▸ **Work to complete**
Please write out, exactly as given, every line of the entries below up to and including the line with "Inductive exn : Type".
--- Records to process ---
(** * GCC ("Grande Compressione Cucita-a-mano"): a shallow embedding of
    [gcc_huffman.py] and the verification of its specification.

    Python [int] is [Z]; [bytes] and [bytearray] are lists of [Z] whose
    elements lie in [0, 256); exceptions are the [Raise] branch of the
    [result] monad. *)

From Stdlib Require Import ZArith Lia String Ascii.
From stdpp Require Import base tactics option list numbers gmap.

Local Open Scope Z_scope.

(** ** Exceptions and the result monad *)

Inductive exn : Type :=
  | TooShort              (* ValueError: "Dati troppo corti ..." *)
  | BadMagic              (* ValueError: "Magic ... non valido" *)
  | BadVersion (found : Z)(* ValueError: "Versione vN richiesta, trovato ..." *)
  | VocabTooLarge (size : Z) (* ValueError: "VOCAB troppo grande ..." *)
  | TokenTooLong          (* ValueError: "Token troppo lungo per LEN(2 byte)" *)
  | TruncatedLen          (* ValueError: "File troncato (LEN token)" *)
  | TruncatedToken        (* ValueError: "File troncato (TOKEN bytes)" *)
  | TruncatedFreq         (* ValueError: "File troncato (freq + lastbits)" *)
  | ByteRange             (* ValueError: byte must be in range(0, 256) *)
  | NegativeShift         (* ValueError: negative shift count *)
  | OverflowError         (* int too big to convert *)
  | IndexError
  | KeyError
  | AttributeError.       (* attribute access on None *)

Inductive result (A : Type) : Type :=
  | Ok (a : A)
  | Raise (e : exn).
Arguments Ok {A} a.
Arguments Raise {A} e.

#[global] Instance result_ret : MRet result := fun A a => Ok a.
#[global] Instance result_bind : MBind result := fun A B f m =>
  match m with
  | Ok a => f a
  | Raise e => Raise e
  end.

Fixpoint foldM {A B : Type} (f : A -> B -> result A) (l : list B) (a : A)
  : result A :=
  match l with
  | [] => Ok a
  | b :: l' => a' ← f a b; foldM f l' a'
  end.

(** ** Python primitives on integers and byte strings *)

Abbreviation bytes := (list Z) (only parsing).

Definition is_byte (b : Z) : Prop := 0 <= b < 256.
Definition is_bytes (data : list Z) : Prop := Forall is_byte data.

Definition len {A : Type} (l : list A) : Z := Z.of_nat (length l).

(** [bytearray.append(b)] *)
Definition bytearray_append (out : bytes) (b : Z) : result bytes :=
  if (0 <=? b) && (b <? 256) then Ok (out ++ [b]) else Raise ByteRange.

(** [a >> n] *)
Definition py_rshift (a n : Z) : result Z :=
  if n <? 0 then Raise NegativeShift else Ok (Z.shiftr a n).

(** [l[i]] for a non-negative index *)
Definition get_item (l : list Z) (i : Z) : result Z :=
  if i <? 0 then Raise IndexError else
  match l !! Z.to_nat i with
  | Some x => Ok x
  | None => Raise IndexError
  end.

(** [l[i:j]] for non-negative indices: both ends are clamped to the length *)
Definition slice {A : Type} (l : list A) (i j : Z) : list A :=
  let i' := Z.min (Z.max 0 i) (len l) in
  let j' := Z.min (Z.max 0 j) (len l) in
  take (Z.to_nat (j' - i')) (drop (Z.to_nat i') l).

(** the [k] big-endian base-256 digits of [v] *)
Fixpoint be_digits (k : nat) (v : Z) : bytes :=
  match k with
  | O => []
  | S k' => be_digits k' (v / 256) ++ [v mod 256]
  end.

(** [v.to_bytes(k, "big")] *)
Definition to_bytes (k : nat) (v : Z) : result bytes :=
  if (0 <=? v) && (v <? 256 ^ Z.of_nat k) then Ok (be_digits k v)
  else Raise OverflowError.

(** [int.from_bytes(bs, "big")] *)
Definition from_bytes (bs : bytes) : Z :=
  fold_left (fun acc b => acc * 256 + b) bs 0.

Definition bytes_of_string (s : string) : bytes :=
  map (fun a => Z.of_N (N_of_ascii a)) (list_ascii_of_string s).

Definition ord (a : ascii) : Z := Z.of_N (N_of_ascii a).

Definition MAGIC : bytes := Eval cbv in bytes_of_string "GCC".
Definition VERSION_STEP1 : Z := 1.
Definition VERSION_STEP2 : Z := 2.
Definition VERSION_STEP3 : Z := 3.
Definition VERSION_STEP4 : Z := 4.

(** ** Huffman engine *)

(** [@dataclass class HuffmanNode] *)
#[warnings="-register-all"]
Inductive HuffmanNode : Type :=
  mkNode { freq : Z;
           symbol : option Z;
           left : option HuffmanNode;
           right : option HuffmanNode }.

Definition leaf_node (f sym : Z) : HuffmanNode := mkNode f (Some sym) None None.

(** [node.symbol is not None and node.left is None and node.right is None] *)
Definition is_leaf (node : HuffmanNode) : bool :=
  match symbol node, left node, right node with
  | Some _, None, None => true
  | _, _, _ => false
  end.

(** [freq[b] += 1] *)
Definition freq_step (fr : list Z) (b : Z) : list Z :=
  <[Z.to_nat b := (fr !!! Z.to_nat b) + 1]> fr.

(** [freq = [0] * 256; for b in data: freq[b] += 1] *)
Definition build_freq_table (data : bytes) : list Z :=
  fold_left freq_step data (replicate 256 0).

(** *** The priority queue of [heapq]

    The heap holds tuples [(f, counter, node)].  Every push draws a fresh
    [counter], so two entries never agree on [(f, counter)] and the tuple
    comparison never reaches the node.  Only [heappush], [heappop], [heap[0]]
    and [len(heap)] are used; the queue is kept as the list of its entries in
    increasing order, whose head is [heap[0]], the entry [heappop] removes. *)

Abbreviation heap_item := (Z * Z * HuffmanNode)%type (only parsing).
---
▸ **Response to this task**
(** * GCC ("Grande Compressione Cucita-a-mano"): a shallow embedding of
    [gcc_huffman.py] and the verification of its specification.

    Python [int] is [Z]; [bytes] and [bytearray] are lists of [Z] whose
    elements lie in [0, 256); exceptions are the [Raise] branch of the
    [result] monad. *)

From Stdlib Require Import ZArith Lia String Ascii.
From stdpp Require Import base tactics option list numbers gmap.

Local Open Scope Z_scope.

(** ** Exceptions and the result monad *)

Inductive exn : Type :=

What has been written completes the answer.